Bereavement: Grieving the Loss of a Loved One
Coping when a friend or family member dies
The loss of someone you love from suicide can be devastating. But there are ways to navigate the shock, confusion, and despair and begin the healing process.
Facing the loss of a loved one is always difficult, but losing someone to suicide can add another level of pain to your grief. The shock and anguish following a suicide can seem overwhelming. As well as mourning your loved one’s passing, you’re likely also wrestling with a host of conflicting emotions and struggling to come to terms with the nature of their death.

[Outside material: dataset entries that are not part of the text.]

(* ===== verification/Journal.v ===== *)
(** [src/src/logs/journal.rs]: the journald source. Each line of
    [journalctl --output=json --follow] is one entry; the cursor of the last
    entry handled is checkpointed so that a restart resumes after it.

    A run of the subprocess is a sequence of events: what the [select!] of the
    read loop woke up for. While the channel is full the loop sleeps and tries
    the same line again; [waits] lists what the SDK's worker does to the sink
    during each sleep, and when it is exhausted the cancellation has come. *)
From S2P Require Import Prelude Str StrFacts External Text Structured Sink Source.
From Stdlib Require Import Strings.Byte.

Definition MAX_LINE_LEN : N := 256 * 1024.
Definition CURSOR_SAVE_INTERVAL : N := 100.
Definition MAX_BACKOFF : N := secs 30.
Definition SELF_IDENTIFIER : bytes := b#"witness".

Record ServiceFilter := mkServiceFilter { sf_include : list bytes; sf_exclude : list bytes }.

Definition excludes (f : ServiceFilter) (program : bytes) : bool :=
  if existsb (fun s => bool_decide (s = program)) (sf_exclude f) then true
  else negb (is_empty (sf_include f))
       && negb (existsb (fun s => bool_decide (s = program)) (sf_include f)).

(** * The entry *)

Record JournalEntry := mkJournalEntry {
  j_message : option bytes;
  j_syslog_identifier : option bytes;
  j_comm : option bytes;
  j_priority : option bytes;
  j_cursor : option bytes;
  j_extras : gmap bytes Value;
}.

Definition named_fields : list bytes :=
  [b#"MESSAGE"; b#"SYSLOG_IDENTIFIER"; b#"_COMM"; b#"PRIORITY"; b#"__CURSOR"].

(** A defaulted [Option<String>] field: absent or null is [None], a second
    occurrence or another type is an error. *)
Definition string_field (k : bytes) (members : list (bytes * Value)) : option (option bytes) :=
  match List.filter (fun kv : bytes * Value => bool_decide (kv.1 = k)) members with
  | [] => Some None
  | [(_, VNull)] => Some None
  | [(_, VString s)] => Some (Some s)
  | _ => None
  end.

(** The flattened rest; a later duplicate replaces an earlier one. *)
Definition flatten_extras (members : list (bytes * Value)) : gmap bytes Value :=
  fold_left (fun m kv =>
    if existsb (fun n => bool_decide (n = kv.1)) named_fields then m else <[kv.1 := kv.2]> m)
    members ∅.

Definition entry_of_members (members : list (bytes * Value)) : option JournalEntry :=
  match string_field b#"MESSAGE" members, string_field b#"SYSLOG_IDENTIFIER" members,
        string_field b#"_COMM" members, string_field b#"PRIORITY" members,
        string_field b#"__CURSOR" members with
  | Some m, Some s, Some c, Some p, Some u => Some (mkJournalEntry m s c p u (flatten_extras members))
  | _, _, _, _, _ => None
  end.

(** * Payload *)

Definition SYSTEMD_META_DENYLIST : list bytes :=
  [b#"SYSLOG_FACILITY"; b#"SYSLOG_PID"; b#"SYSLOG_RAW"].

Definition dropped_field (k : bytes) : bool :=
  starts_with b#"_" k || existsb (fun d => bool_decide (d = k)) SYSTEMD_META_DENYLIST.

Definition priority_to_level (priority : bytes) : option LogLevel :=
  if bool_decide (priority = b#"0") then Some Emergency
  else if bool_decide (priority = b#"1") then Some Alert
  else if bool_decide (priority = b#"2") then Some Critical
  else if bool_decide (priority = b#"3") then Some Error
  else if bool_decide (priority = b#"4") then Some Warning
  else if bool_decide (priority = b#"5") then Some Notice
  else if bool_decide (priority = b#"6") then Some Info
  else if bool_decide (priority = b#"7") then Some Debug
  else None.

(** * Cursor persistence *)

Definition load_cursor (d : StateDir) : option bytes :=
  match ck_file d with
  | Some s =>
    if valid_utf8 s then
      let c := trim s in if is_empty c then None else Some c
    else None
  | None => None
  end.

Definition save_cursor (io : CheckpointIo) (cursor : option bytes) (d : StateDir) : StateDir :=
  match cursor with
  | Some c => write_checkpoint io c d
  | None => d
  end.

(** The arguments of the subprocess. *)
Definition journalctl_args (cursor : option bytes) : list bytes :=
  [b#"--output=json"; b#"--follow"; b#"--no-pager"]
  ++ match cursor with
     | Some c => [b#"--after-cursor=" ++ c]
     | None => [b#"--lines=0"]
     end.

Inductive ProcessResult :=
| Handled (cursor : option bytes)
| ChannelFull
| ParseFailed.

Record ReaderState := mkReaderState {
  last_cursor : option bytes;
  entries_since_save : N;
  dropped : N;
}.

Definition reader_state_new (initial_cursor : option bytes) : ReaderState :=
  mkReaderState initial_cursor 0 0.

Section journal.
Context `{SimdUtf8, Memchr, MemchrIter, SerdeJson, SerdeDerive, Lowercase, HashOrder Value}.
Context {S : Type} `{LogSink S}.

(** [extras] in the iteration order of the hash map. *)
Definition app_fields_payload (extras : list (bytes * Value)) : option Value :=
  let obj := fold_left (fun obj kv =>
    if dropped_field kv.1 then obj
    else map_insert (str_to_lowercase kv.1) kv.2 obj) extras [] in
  if is_empty obj then None else Some (VObject obj).

Definition merge_payloads (extras : gmap bytes Value) (parsed : option Value) : option Value :=
  let metadata := app_fields_payload (hash_order extras) in
  match metadata, parsed with
  | None, None => None
  | Some m, None => Some m
  | None, Some p => Some p
  | Some (VObject m), Some (VObject p) =>
    Some (VObject (fold_left (fun m kv => map_insert kv.1 kv.2 m) p m))
  | Some m, Some _ => Some m
  end.

Definition from_str (json_line : bytes) : option JournalEntry :=
  match json_members json_line with
  | Some members => entry_of_members members
  | None => None
  end.

Definition process_entry (json_line : bytes) (filter : ServiceFilter) (sink : S)
    : ProcessResult * S :=
  match from_str (trim json_line) with
  | None => (ParseFailed, sink)
  | Some entry =>
    let cursor := j_cursor entry in
    match j_message entry with
    | None => (Handled cursor, sink)
    | Some message =>
      if is_empty message then (Handled cursor, sink)
      else
        let program :=
          match j_syslog_identifier entry with
          | Some s => s
          | None => match j_comm entry with Some c => c | None => b#"unknown" end
          end in
        if bool_decide (program = SELF_IDENTIFIER) then (Handled cursor, sink)
        else if excludes filter program then (Handled cursor, sink)
        else
          let level :=
            match j_priority entry with
            | Some p => match priority_to_level p with Some l => l | None => Info end
            | None => Info
            end in
          let '(body, parsed_fields) := split_message message in
          let payload := merge_payloads (j_extras entry) parsed_fields in
          let '(sink', ok) :=
            try_log_with_service sink (mkLogEntry level body None (Some program) payload) in
          if ok then (Handled cursor, sink') else (ChannelFull, sink')
    end
  end.

(** The new state, the disk and the sink; [false] when cancelled while waiting. *)
Fixpoint handle_entry (waits : list (S -> S)) (io : CheckpointIo) (st : ReaderState)
    (line : bytes) (filter : ServiceFilter) (sink : S) (d : StateDir)
    : bool * ReaderState * StateDir * S :=
  match process_entry line filter sink with
  | (Handled cursor, sink') =>
    let lc := match cursor with Some c => Some c | None => last_cursor st end in
    let n := entries_since_save st + 1 in
    if CURSOR_SAVE_INTERVAL <=? n
    then (true, mkReaderState lc 0 (dropped st), save_cursor io lc d, sink')
    else (true, mkReaderState lc n (dropped st), d, sink')
  | (ChannelFull, sink') =>
    match waits with
    | [] => (false, st, d, sink')
    | w :: waits' => handle_entry waits' io st line filter (w sink') d
    end
  | (ParseFailed, sink') =>
    (true, mkReaderState (last_cursor st) (entries_since_save st) (wrap64 (dropped st + 1)), d, sink')
  end.

Inductive LoopExit := Cancelled | Failed.

(** A line read, with the waits and the checkpoint write its handling meets;
    the end of the stream; a read error; the cancellation. *)
Inductive JEvent :=
| JLine (line : bytes) (waits : list (S -> S)) (io : CheckpointIo)
| JEof
| JReadError
| JCancel.

(** The read loop of [run_journalctl]. When the events run out the loop is
    still waiting, and there is no exit yet. *)
Fixpoint journal_loop (evs : list JEvent) (filter : ServiceFilter) (final : CheckpointIo)
    (st : ReaderState) (d : StateDir) (sink : S) : option LoopExit * ReaderState * StateDir * S :=
  match evs with
  | [] => (None, st, d, sink)
  | JCancel :: _ => (Some Cancelled, st, save_cursor final (last_cursor st) d, sink)
  | JEof :: _ => (Some Failed, st, save_cursor final (last_cursor st) d, sink)
  | JReadError :: _ => (Some Failed, st, save_cursor final (last_cursor st) d, sink)
  | JLine line waits io :: rest =>
    if MAX_LINE_LEN <? len line then journal_loop rest filter final st d sink
    else
      let '(ok, st', d', sink') := handle_entry waits io st line filter sink d in
      if ok then journal_loop rest filter final st' d' sink'
      else (Some Cancelled, st', save_cursor final (last_cursor st') d', sink')
  end.

(** One run of the subprocess: [spawned] says whether it could be started and
    its output captured. *)
Definition run_journalctl (spawned : bool) (evs : list JEvent) (filter : ServiceFilter)
    (final : CheckpointIo) (d : StateDir) (sink : S) : option LoopExit * StateDir * S :=
  let cursor := load_cursor d in
  if negb spawned then (Some Failed, d, sink)
  else
    let '(exit, _, d', sink') := journal_loop evs filter final (reader_state_new cursor) d sink in
    (exit, d', sink').

(** The restart loop: each run with its events, and whether the cancellation
    came before the next one ([cancel] set, or during the backoff sleep). The
    last component is the backoff of the next restart. *)
Fixpoint tail_journal (runs : list (bool * list JEvent * CheckpointIo * bool))
    (filter : ServiceFilter) (backoff : N) (d : StateDir) (sink : S) : StateDir * S * N :=
  match runs with
  | [] => (d, sink, backoff)
  | (spawned, evs, final, cancelled) :: rest =>
    let '(exit, d', sink') := run_journalctl spawned evs filter final d sink in
    match exit with
    | Some Failed =>
      if (cancelled : bool) then (d', sink', backoff)
      else tail_journal rest filter (next_backoff backoff MAX_BACKOFF) d' sink'
    | _ => (d', sink', backoff)
    end
  end.
End journal.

You may feel guilty, wishing you’d done more to prevent their suicide, upset at yourself or others for having missed any clues to their intentions, or even angry at your loved one for abandoning you. Many people grieving a suicide start to question the relationship they shared with the person, wondering why it wasn’t enough to keep them alive. Some even experience suicidal thoughts of their own. Compounding all this is the nagging question “Why?”, the replaying of your loved one’s final act over and over in your head, and the constant second guessing of what you could’ve done differently.
At such a devastating time, you may also find yourself having to deal with police questions, media intrusion, and the stigma that suicide can still carry. Suicide may conflict with your culture or religious views, some friends and family may feel too uncomfortable to reach out to you, while others may feel less sympathy for a death that was “self-inflicted”. Denied your usual sources of comfort, you can be left feeling isolated and alone in your grief.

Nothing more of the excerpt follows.